My bus to Phnom Penh, Cambodia was at 9am and would take roughly six hours. There were a couple of locals in the bus, and there was a trio of European girls, and… that’s it. The upside is that it gave all of us free rein to take entire rows of seats to relax and sleep during the trip. It was great; I didn’t have to worry about leg room!

Approximately four hours into the journey, we made it to the border. Because I am a citizen of an ASEAN nation, I didn’t have trouble going through immigration (in fact, I didn’t even have to face the immigration officer at all, unlike the three European girls with us). We had lunch at a restaurant on the border. It was tough, because I don’t think they spoke any English at all, so I had to make do with pointing to order. That said, the food was good.

The most surprising thing about the border was the number of casinos on the Cambodian side of the border. There were already a handful of resort-casinos there, and a lot more were under construction in the same area. It wasn’t something I expected, so it definitely came as a surprise to me. (In contrast, the Vietnamese side of the border was mostly farm fields.)

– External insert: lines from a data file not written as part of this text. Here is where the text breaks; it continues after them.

(** When the four inputs are valid, the two checks on the bodies decide, the
    attractors first. *)
Lemma assertSequenceInputs_valid (s : Closure) :
  (forall i, assertValidity_of dom i = Returned tt) ->
  outcome (assertSequenceInputs dom) s =
  if negb (attractor_id (originBody dom) =? attractor_id (destBody dom))%Z
  then Thrown (JsError "Origin and destination bodies must orbit the same body.")
  else if (body_id (originBody dom) =? body_id (destBody dom))%Z
       then Thrown (JsError "Same origin and destination bodies.")
       else Returned tt.
Proof.
  intros Hvalid.
  unfold outcome, assertSequenceInputs, assertValidityOf,
    bind, call, settle, throw, ret.
  rewrite !Hvalid.
  destruct (negb (attractor_id (originBody dom) =? attractor_id (destBody dom))%Z),
    (body_id (originBody dom) =? body_id (destBody dom))%Z; reflexivity.
Qed.

Lemma runSequenceGeneration_run (s : Closure) :
  runSequenceGeneration dom generator s
  = (generateFlybySequences (sequenceParams dom)
       :: map (fun r => progressMsg_setMessage (percentOf r))
              (progress (generator (sequenceParams dom)))
       ++ match settled (generator (sequenceParams dom)) with
          | Returned sequences => [fillFrom sequences]
          | Thrown _ => []
          end,
     match settled (generator (sequenceParams dom)) with
     | Returned _ => Returned tt
     | Thrown err => Thrown err
     end,
     s).
Proof.
  unfold runSequenceGeneration.
  unfold bind at 1. unfold call at 1.
  unfold bind at 1. rewrite forEach_onProgress.
  unfold bind, settle, call.
  destruct (settled (generator (sequenceParams dom))) as [sequences|err];
    cbn; rewrite ?app_nil_r; reflexivity.
Qed.
Definition _execute_with_retry {A} (fl : flavour) (env : oracle) (max_retries : Z)
    (retry_delay : Q) (op : operation A) (connection : conn) : M world A :=
  retry_loop fl env max_retries retry_delay op connection (range (max_retries + 1)) None.

(** ** SingleConnection *)

Record SingleConnection : Type := mkSingle {
  single_connection : conn;         (* self._connection  *)
  single_max_retries : Z;           (* self._max_retries *)
  single_retry_delay : Q            (* self._retry_delay *)
}.

(** [AsyncSingleConnection.execute_with_retry] ([fl = Async]) and
    [SyncSingleConnection.execute_with_retry] ([fl = Sync]). *)
Definition execute_with_retry {A} (fl : flavour) (env : oracle) (self : SingleConnection)
    (op : operation A) : M world A :=
  retry_loop fl env (single_max_retries self) (single_retry_delay self) op
    (single_connection self) (range (single_max_retries self + 1)) None.

(** [AsyncSingleConnection.ensure_connected] and
    [SyncSingleConnection.ensure_connected].  [check_operation] is the local
    function that calls [conn.version()]: its [n]-th invocation ends as the
    [n]-th probe of the connection does. *)
Definition ensure_connected (fl : flavour) (env : oracle) (self : SingleConnection)
    (check_operation : operation string) : M world unit :=
  try_except
    (execute_with_retry fl env self check_operation ;; ret tt)
    (except_Exception (fun e =>
       raise (ConnectionError "Connection check failed" (Some e)))).

(** [AsyncSingleConnection.close] and [SyncSingleConnection.close]. *)
Definition close (env : oracle) (self : SingleConnection) : M world unit :=
  try_except
    (call env (Close (single_connection self)))
    (except_Exception (fun e => log WARNING "Error closing connection")).

(** ** Objects with mutable fields

    A method runs on its object [self] and on the world. *)

Definition lift {O A} (m : M world A) : M (O * world) A :=
  fun s => let (r, w) := m (snd s) in (r, (fst s, w)).

Definition get_self {O} : M (O * world) O := fun s => (Return (fst s), s).

Definition set_self {O} (f : O -> O) : M (O * world) unit :=
  fun s => (Return tt, (f (fst s), snd s)).

(** ** TransactionScope: [AsyncTransaction] and [SyncTransaction] *)

Record Transaction : Type := mkTransaction {
  connection : conn;                (* self.connection      *)
  _in_transaction : bool            (* self._in_transaction *)
}.

(** [__init__] *)
Definition new_transaction (c : conn) : Transaction :=
  {| connection := c; _in_transaction := false |}.

Definition set_in_transaction (b : bool) (self : Transaction) : Transaction :=
  {| connection := connection self; _in_transaction := b |}.

(** [AsyncTransaction.__aenter__] *)
Definition __aenter__ (env : oracle) : M (Transaction * world) unit :=
  self <- get_self ;;
  lift (call env (Begin_transaction (connection self))) ;;
  set_self (set_in_transaction true).

(** [AsyncTransaction.__aexit__(exc_type, exc_val, exc_tb)]; [exc] is
    [None] exactly when [exc_type is None].  The method returns [None]. *)
Definition __aexit__ (env : oracle) (exc : option exn) : M (Transaction * world) unit :=
  self <- get_self ;;
  if negb (_in_transaction self) then ret tt
  else
    try_finally
      (match exc with
       | None => lift (call env (Commit_transaction (connection self)))
       | Some _ => lift (call env (Rollback_transaction (connection self)))
       end)
      (set_self (set_in_transaction false)).

(** [SyncTransaction.__enter__] *)
Definition __enter__ (env : oracle) : M (Transaction * world) unit :=
  self <- get_self ;;
  lift (call env (Begin_transaction (connection self))) ;;
  set_self (set_in_transaction true).

(** [SyncTransaction.__exit__(exc_type, exc_val, exc_tb)] *)
Definition __exit__ (env : oracle) (exc : option exn) : M (Transaction * world) unit :=
  self <- get_self ;;
  if negb (_in_transaction self) then ret tt
  else
    try_finally
      (match exc with
       | None => lift (call env (Commit_transaction (connection self)))
       | Some _ => lift (call env (Rollback_transaction (connection self)))
       end)
      (set_self (set_in_transaction false)).

(** The [with] / [async with] statement around a context manager whose
    exit method returns [None]: a falsy result never suppresses the
    exception of the body, which is raised again once exit has returned. *)
Definition with_statement {St A} (enter : M St unit) (exit : option exn -> M St unit)
    (body : M St A) : M St A :=
  enter ;;
  fun s =>
    match body s with
    | (Return a, s') => (exit None ;; ret a) s'
    | (Raise e, s') => (exit (Some e) ;; raise e) s'
    | (Blocked, s') => (Blocked, s')
    end.

(** [async with AsyncTransaction(c) as tx: body] and
    [with SyncTransaction(c) as tx: body].  The body issues its calls
    through the scope, which forwards them to the connection: it acts on
    the world, not on the fields of the scope. *)
Definition transaction_scope {A} (fl : flavour) (env : oracle) (body : M world A)
  : M (Transaction * world) A :=
  match fl with
  | Async => with_statement (__aenter__ env) (__aexit__ env) (lift body)
  | Sync => with_statement (__enter__ env) (__exit__ env) (lift body)
  end.

(** The exit method of the flavour. *)
Definition scope_exit (fl : flavour) (env : oracle) : option exn -> M (Transaction * world) unit :=
  match fl with
  | Async => __aexit__ env
  | Sync => __exit__ env
  end.

(** ** ConnectionPool: [AsyncConnectionPool] and [SyncConnectionPool] *)

(** [surrealdb.connections.url.UrlScheme]: the four members the pools
    name, and any other value. *)
Inductive UrlScheme : Type :=
| HTTP | HTTPS | WS | WSS
| OtherScheme (name : string).

Inductive connection_class : Type :=
| HttpSurrealConnection             (* Async/BlockingHttpSurrealConnection *)
| WsSurrealConnection.              (* Async/BlockingWsSurrealConnection   *)

Record Pool : Type := mkPool {
  _url : string;
  _namespace : string;
  _database : string;
  _auth_params : list (string * string);
  _pool_size : Z;
  _max_retries : Z;
  _retry_delay : Q;
  _connection_class : connection_class;
  _pool : list conn;                (* self._pool                                   *)
  _available : list conn;           (* self._available: Queue(maxsize=pool_size),
                                       the next item to leave first               *)
  _closed : bool
}.

Definition set_pool (l : list conn) (self : Pool) : Pool :=
  {| _url := _url self; _namespace := _namespace self; _database := _database self;
     _auth_params := _auth_params self; _pool_size := _pool_size self;
     _max_retries := _max_retries self; _retry_delay := _retry_delay self;
     _connection_class := _connection_class self;
     _pool := l; _available := _available self; _closed := _closed self |}.

Definition set_available (q : list conn) (self : Pool) : Pool :=
  {| _url := _url self; _namespace := _namespace self; _database := _database self;
     _auth_params := _auth_params self; _pool_size := _pool_size self;
     _max_retries := _max_retries self; _retry_delay := _retry_delay self;
     _connection_class := _connection_class self;
     _pool := _pool self; _available := q; _closed := _closed self |}.

Definition set_closed (b : bool) (self : Pool) : Pool :=
  {| _url := _url self; _namespace := _namespace self; _database := _database self;
     _auth_params := _auth_params self; _pool_size := _pool_size self;
     _max_retries := _max_retries self; _retry_delay := _retry_delay self;
     _connection_class := _connection_class self;
     _pool := _pool self; _available := _available self; _closed := b |}.

Definition is_supported (scheme : UrlScheme) : bool :=
  match scheme with
  | HTTP | HTTPS | WS | WSS => true
  | OtherScheme _ => false
  end.

(** [str(scheme)], as the f-string of the error message prints it. *)
Definition scheme_text (scheme : UrlScheme) : string :=
  match scheme with
  | HTTP => "UrlScheme.HTTP" | HTTPS => "UrlScheme.HTTPS"
  | WS => "UrlScheme.WS" | WSS => "UrlScheme.WSS"
  | OtherScheme name => ("UrlScheme." ++ name)%string
  end.

(** [__init__].  [Url] stands for the constructor of
    [surrealdb.connections.url.Url] followed by the read of [.scheme]; that
    module is not part of the sources at hand, so it is a parameter.  The
    availability queue starts empty, the pool list empty, the pool open. *)
Definition __init__ (Url : string -> outcome UrlScheme)
    (url namespace database : string) (auth_params : list (string * string))
    (pool_size max_retries : Z) (retry_delay : Q) : M world Pool :=
  let self cls :=
    {| _url := url; _namespace := namespace; _database := database;
       _auth_params := auth_params; _pool_size := pool_size;
       _max_retries := max_retries; _retry_delay := retry_delay;
       _connection_class := cls;
       _pool := []; _available := []; _closed := false |} in
  parsed_url_scheme <- eval (Url url) ;;
  match parsed_url_scheme with
  | HTTP | HTTPS => ret (self HttpSurrealConnection)
  | WS | WSS => ret (self WsSurrealConnection)
  | other =>
      raise (ValueError ("Unsupported URL scheme: " ++ scheme_text other)%string)
  end.

(** [logger.catch], which decorates every class of the layer.  Used
    without arguments on a class, loguru 0.6 takes the class for the
    function to wrap: the name of the class is bound to a wrapper that
    calls it inside the catcher, so an [Exception] raised by the call, that
    is by [__init__], is logged at level ERROR and the wrapper returns the
    default, [None].  (From loguru 0.7 on the decorator refuses a class
    with [TypeError] as soon as the module is imported, and there is no
    class to call.) *)
Definition logger_catch {A} (function : M world A) : M world (option A) :=
  try_except
    (a <- function ;; ret (Some a))
    (except_Exception (fun e =>
       log ERROR "An error has been caught in function" ;;
       ret None)).

(** [AsyncConnectionPool(...)] and [SyncConnectionPool(...)], as the
    modules export the names: the decorated classes. *)
Definition ConnectionPool (Url : string -> outcome UrlScheme)
    (url namespace database : string) (auth_params : list (string * string))
    (pool_size max_retries : Z) (retry_delay : Q) : M world (option Pool) :=
  logger_catch
    (__init__ Url url namespace database auth_params pool_size max_retries retry_delay).

(** *** The bounded queue *)

(** [Queue.full()]: a queue of size [maxsize <= 0] is unbounded. *)
Definition full (self : Pool) : bool :=
  ((0 <? _pool_size self) && (_pool_size self <=? Z.of_nat (List.length (_available self))))%Z.

(** [self._available.put(c)]: waits for a free slot. *)
Definition put (c : conn) : M (Pool * world) unit :=
  fun s =>
    if full (fst s) then (Blocked, s)
    else (Return tt, (set_available (_available (fst s) ++ [c]) (fst s), snd s)).

(** The fixed wait of [acquire], in seconds. *)
Definition acquire_timeout : Q := 30 # 1.

(** What an expired wait raises: [asyncio.wait_for] raises
    [asyncio.TimeoutError], [Queue.get(timeout=...)] raises [queue.Empty]. *)
Definition timeout_exn (fl : flavour) : exn :=
  match fl with
  | Async => TimeoutError
  | Sync => Empty
  end.

Definition is_timeout (fl : flavour) (e : exn) : bool :=
  match fl, e with
  | Async, TimeoutError => true
  | Sync, Empty => true
  | _, _ => false
  end.

(** [asyncio.wait_for(self._available.get(), timeout=30.0)] and
    [self._available.get(timeout=30.0)].  Callers run one at a time here,
    so nobody refills an empty queue during the wait and the wait expires. *)
Definition get_with_timeout (fl : flavour) : M (Pool * world) conn :=
  lift (emit (Get (Some acquire_timeout))) ;;
  fun s =>
    match _available (fst s) with
    | [] => (Raise (timeout_exn fl), s)
    | c :: q => (Return c, (set_available q (fst s), snd s))
    end.

(** The get of [close_all]: [await self._available.get()] waits on an empty
    queue, [self._available.get_nowait()] raises [queue.Empty]. *)
Definition get_for_close (fl : flavour) : M (Pool * world) conn :=
  lift (emit (Get None)) ;;
  fun s =>
    match _available (fst s) with
    | [] =>
        match fl with
        | Async => (Blocked, s)
        | Sync => (Raise Empty, s)
        end
    | c :: q => (Return c, (set_available q (fst s), snd s))
    end.

(** *** Methods *)

Definition is_empty {A} (l : list A) : bool :=
  match l with
  | [] => true
  | _ => false
  end.

(** [self._connection_class(self._url)]: a new connection object. *)
Definition construct (env : oracle) : M (Pool * world) conn :=
  fun s =>
    let c := next_conn (snd s) in
    let w := {| trace := trace (snd s); next_conn := S c |} in
    match call env (Construct c) w with
    | (Return _, w') => (Return c, (fst s, w'))
    | (Raise e, w') => (Raise e, (fst s, w'))
    | (Blocked, w') => (Blocked, (fst s, w'))
    end.

Definition _create_connection (env : oracle) : M (Pool * world) conn :=
  try_except
    (connection <- construct env ;;
     self <- get_self ;;
     (if negb (is_empty (_auth_params self))
      then lift (call env (Signin connection))
      else ret tt) ;;
     lift (call env (Use connection)) ;;
     ret connection)
    (except_Exception (fun e =>
       lift (log ERROR "Failed to create connection") ;;
       raise (ConnectionError "Failed to create connection" (Some e)))).

(** The calls [_create_connection] makes when all of them return. *)
Definition creation_calls (self : Pool) (c : conn) : list entry :=
  (Construct c, None)
  :: (if is_empty (_auth_params self) then [] else [(Signin c, None)])
  ++ [(Use c, None)].
(** [subject LIKE pattern] with the default escape character, as the
    PostgreSQL manual defines it: [%] matches any run of characters, [_]
    any one character, and a backslash makes the next pattern character
    stand for itself.  A pattern that ends in a lone backslash is an error
    in PostgreSQL; here it matches nothing. *)
Fixpoint like (pattern : string) : string -> bool :=
  match pattern with
  | EmptyString =>
      fun subject =>
        match subject with EmptyString => true | String _ _ => false end
  | String p pattern' =>
      if Ascii.eqb p "\" then
        match pattern' with
        | EmptyString => fun _ => false
        | String q pattern'' =>
            fun subject =>
              match subject with
              | EmptyString => false
              | String c subject' => Ascii.eqb c q && like pattern'' subject'
              end
        end
      else if Ascii.eqb p "%" then
        fix anywhere (subject : string) : bool :=
          like pattern' subject
          || match subject with
             | EmptyString => false
             | String _ subject' => anywhere subject'
             end
      else if Ascii.eqb p "_" then
        fun subject =>
          match subject with
          | EmptyString => false
          | String _ subject' => like pattern' subject'
          end
      else
        fun subject =>
          match subject with
          | EmptyString => false
          | String c subject' => Ascii.eqb c p && like pattern' subject'
          end
  end.

End Postgres.

(* ================================================================== *)
(** * [src/config.ts] *)
(* ================================================================== *)

Module FieldConfig.

(** One entry of [fields] in a table mapping. *)
Record t : Type := mk {
  type : string;
  name : string
}.

End FieldConfig.

Module Config.

(** [interface DataSourceTableConfig]. *)
Record DataSourceTableConfig : Type := mkTableConfig {
  table : string;
  publicKey : string;
  secretKey : string;
  fields : list FieldConfig.t;
  topic : option string
}.

End Config.

(* ================================================================== *)
(** * [src/source.ts] *)
(* ================================================================== *)

Module Source.
Import Js JsNotations DeepintSources.

Definition DEEPINT_UPDATE_INSTANCES_LIMIT : nat := 100.
Definition CURSOR_READ_AMOUNT : nat := 100.

(** [InstanceType[]], one value per field. *)
Definition Instance : Type := list value.

(** A row as the driver returns it: column name and value. *)
Definition Row : Type := list (string * value).
(** * gosentry: composable reliability policies

    A shallow embedding of the execution pipeline ([Execute]) and of the four
    policies of package [policies] (Retry, Timeout, RateLimit,
    CircuitBreaker), with the properties of their specification.

    Conventions of the embedding

    - Go's [int], [int64] and [time.Duration] are 64-bit two's complement
      integers: they are values of [Z] and every arithmetic result is wrapped
      by [wrap64].
    - A Go [error] is [option GoError]; [None] is [nil].  A result of type
      [any] is [option A]; [None] is [nil].
    - Everything a handler can read or change apart from the private state of
      a policy (the clock, the cancellation signals, the random source, the
      operation's own variables) is the world [W]; effectful code passes it
      explicitly.  The private state a policy closure captures (the token
      bucket, the breaker) is paired with the world.
    - Code that can panic returns a [Result].
    - float64 is IEEE 754 binary64 as specified by [SpecFloat], with
      rounding to nearest, ties to even. *)

From Stdlib Require Import ZArith List Bool String Lia.
From Stdlib Require Import SpecFloat.
Import ListNotations.
Local Open Scope string_scope.
Local Open Scope Z_scope.

(* ===================================================================== *)
(** ** Machine integers and time *)
(* ===================================================================== *)

Definition minInt64 : Z := - 2 ^ 63.
Definition maxInt64 : Z := 2 ^ 63 - 1.

(** Two's complement wrap-around of a 64-bit signed result. *)
Definition wrap64 (z : Z) : Z := (z + 2 ^ 63) mod 2 ^ 64 - 2 ^ 63.

Definition inInt64 (z : Z) : Prop := minInt64 <= z <= maxInt64.

(** [uint(x)] for an [int] x. *)
Definition toUint64 (z : Z) : Z := z mod 2 ^ 64.

(** [x << s] on int64, for a shift count [s] of type [uint]: counts of 64 and
    more give 0. *)
Definition shl64 (x s : Z) : Z :=
  if 64 <=? s then 0 else wrap64 (Z.shiftl x s).

(** [time.Duration]: nanoseconds, int64. *)
Definition Duration := Z.

Definition Nanosecond : Duration := 1.
Definition Millisecond : Duration := 1000000.
Definition Second : Duration := 1000000000.

(** [time.Time]: an instant, in nanoseconds from the zero value of the type. *)
Definition Time := Z.

(** [t.Sub(u)]: the difference, saturated to the range of a Duration. *)
Definition Sub (t u : Time) : Duration :=
  Z.max minInt64 (Z.min maxInt64 (t - u)).

(* ===================================================================== *)
(** ** Errors, outcomes, panics *)
(* ===================================================================== *)

Inductive GoError : Type :=
| Canceled                 (* context.Canceled *)
| DeadlineExceeded         (* context.DeadlineExceeded *)
| ErrRateLimitExceeded     (* policies.ErrRateLimitExceeded *)
| ErrCircuitOpen           (* policies.ErrCircuitOpen *)
| ErrCircuitHalfOpenBusy   (* policies.ErrCircuitHalfOpenBusy *)
| ErrorsNew (msg : string) (* a value made by errors.New inside a policy *)
| OpError (id : nat).      (* an error value of the wrapped operation *)

Definition error : Type := option GoError.

Definition isNil (e : error) : bool :=
  match e with None => true | Some _ => false end.

(** The value of a function that can panic. *)
Inductive Result (X : Type) : Type :=
| Ok (x : X)
| Panic (reason : string).

Arguments Ok {X} x.
Arguments Panic {X} reason.

Definition bind {X Y : Type} (r : Result X) (k : X -> Result Y) : Result Y :=
  match r with
  | Ok x => k x
  | Panic m => Panic m
  end.

Notation "'let*' x ':=' r 'in' k" := (bind r (fun x => k))
  (at level 10, x pattern, r at level 100, k at level 200).

(* ===================================================================== *)
(** ** Handlers, policies, Execute (package gosentry) *)
(* ===================================================================== *)

Section Pipeline.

A couple of hours later, we were in Phnom Penh. It’s the capital city of a developing country, and we disembarked in the center of it all. I’d been warned about how unsafe it was there, and how underdeveloped it was, but I didn’t feel any of that at all. It was an emerging metropolis, not unlike some of the big (but not huge) provincial cities in the Philippines, like Bacolod. There were a lot more high rises than I expected, with more being built. The major highway was well-paved, not the dusty dirt road I was expecting.

I decided to walk towards the area where I wanted to stay at, which was near Sisowath Quay. Big mistake. It was extremely hot, and I was a little lost, not to mention I needed to use the bathroom. It took a while before I found the nearest coffee shop, where I stayed in for a bit to cool off, use the bathroom, and grab a drink. Within an hour of my arrival in Phnom Penh, I found what I was looking for.

I stayed at the Bright Lotus Guesthouse I. Still spoiled from my private room experience in Ho Chi Minh City, I got a Single room for $16 a night. The room actually had two double beds, so a group of four could, conceivably, rent out that room for $4 a night per person. The room had airconditioning, cable television, and a relatively large private toilet and bath. My room in Phnom Penh was $2 cheaper than my room in Ho Chi Minh City, but it was already considerably larger. If this was how Cambodia was going to be like, I thought, then I’m gonna like it here.

The guesthouse was walking distance from Sisowath Quay, particularly the Foreign Correspondents’ Club (more on that in my next entry), as well as the National Museum, the Royal Palace, and the Silver Pagoda. Wat Ounalom was also nearby, and if you really wanted to, you could walk towards the Night Market and Wat Phnom. There was a second-hand bookstore nearby, as well as a convenience/beauty store (think Watsons), a silk shop, a travel company, an internet cafe, and your pick of bars and restaurants. Also, as this was a heavily touristy location, there were a LOT of tuk-tuks around.

I rested a bit at my room, then checked out the area around me. Sisowath Quay was still being developed; there was a large strip of ongoing construction by the river. Perhaps in a couple of years, it would be even busier than it was now, but when I was there it already seemed busy enough as it was. I spent a little time at an internet cafe, then explored the area more. I spied a handful of pizza places serving “happy pizza”; I’d been warned by Robert Alejandro in his book The Sketching Backpacker than the “happy herb” in their pizza was marijuana, so I stayed away. Instead, I found myself at a bar-and-restaurant serving Cambodian food, and had dinner there.

I decided to keep my drinking and night sightseeing to a minimum. I needed to get some rest after the gruelling trip so I could get energy to explore Phnom Penh the next day.